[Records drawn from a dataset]
------

(** C4 as the specification states it fails: for a snapshot whose
    [pointsTable] is the number 0, the specification's projection, which
    defaults with [??], keeps the 0, and the code, which defaults with
    [||], answers the empty list. *)
Lemma C4_counterexample :
  public_responseData (lit "points_table") [ (lit "pointsTable", JNum 0) ]
  = JObj [ (lit "pointsTable", JArr []); (lit "matchSummary", JObj []) ]
  ∧ spec_responseData (lit "points_table") [ (lit "pointsTable", JNum 0) ]
    = JObj [ (lit "pointsTable", JNum 0); (lit "matchSummary", JObj []) ]
  ∧ public_responseData (lit "points_table") [ (lit "pointsTable", JNum 0) ]
    ≠ spec_responseData (lit "points_table") [ (lit "pointsTable", JNum 0) ]
  ∧ ¬ (∀ ty s, public_responseData ty s = spec_responseData ty s).
Proof.
  split; [reflexivity|]. split; [reflexivity|]. split; [done|].
  intros H.
  by specialize (H (lit "points_table") [ (lit "pointsTable", JNum 0) ]).
Qed.

Lemma js_or_nullish a b :
  truthy a = true ∨ a = JUndefined ∨ a = JNull →
  js_or a b = js_nullish_or a b.
Proof.
  intros [H | [-> | ->]]; [|done..].
  unfold js_or. rewrite H. by destruct a.
Qed.

(** Where the two projections agree: on every snapshot whose three
    projected fields are absent, [null] or not falsy, the snapshots whose
    fields are lists and objects among them. *)
Lemma projection_as_specified (ty : jstring) (s : Doc) :
  (∀ k, k ∈ [lit "pointsTable"; lit "TeamStats1"; lit "MatchSummary1"] →
        truthy (get_field s k) = true
        ∨ get_field s k = JUndefined ∨ get_field s k = JNull) →
  public_responseData ty s = spec_responseData ty s.
Proof.
  intros H. unfold public_responseData, spec_responseData.
  rewrite !js_or_nullish; [done|apply H..];
    repeat first [apply list_elem_of_here | apply list_elem_of_further].
Qed.

End Projection.

(** ** The link manager: ownership and validation *)

Section Manager.

Implicit Types (l d : ApiLink) (links : list ApiLink) (db : Db).

Lemma owned_by_true lid uid l :
  owned_by lid uid l = true ↔ linkId l = lid ∧ userId l = uid.
Proof.
  unfold owned_by. by rewrite andb_true_iff, eqb_eq, Nat.eqb_eq.
Qed.

Lemma find_owned links l :
  links_ok links → l ∈ links →
  findOne (owned_by (linkId l) (userId l)) links = Some l.
Proof.
  intros [_ _ Hk] Hl. apply findOne_by_linkId; try done.
  - by apply owned_by_true.
  - intros d Hd. by apply owned_by_true in Hd as [-> _].
Qed.

Lemma find_not_owned links lid uid :
  (∀ l, l ∈ links → linkId l = lid → userId l ≠ uid) →
  findOne (owned_by lid uid) links = None.
Proof.
  intros H. apply findOne_None. intros l Hl.
  destruct (owned_by lid uid l) eqn:E; [|done].
  apply owned_by_true in E as [Hlid Huid]. by destruct (H l Hl Hlid).
Qed.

------

_TASK REQUIREMENTS:_ Exactly and only the lines from the line containing "links_ok links → l ∈ links →" through the final line of the records above must be returned.

_SOLUTION FOR THIS EXERCISE:_
  links_ok links → l ∈ links →
  findOne (owned_by (linkId l) (userId l)) links = Some l.
Proof.
  intros [_ _ Hk] Hl. apply findOne_by_linkId; try done.
  - by apply owned_by_true.
  - intros d Hd. by apply owned_by_true in Hd as [-> _].
Qed.

Lemma find_not_owned links lid uid :
  (∀ l, l ∈ links → linkId l = lid → userId l ≠ uid) →
  findOne (owned_by lid uid) links = None.
Proof.
  intros H. apply findOne_None. intros l Hl.
  destruct (owned_by lid uid l) eqn:E; [|done].
  apply owned_by_true in E as [Hlid Huid]. by destruct (H l Hl Hlid).
Qed.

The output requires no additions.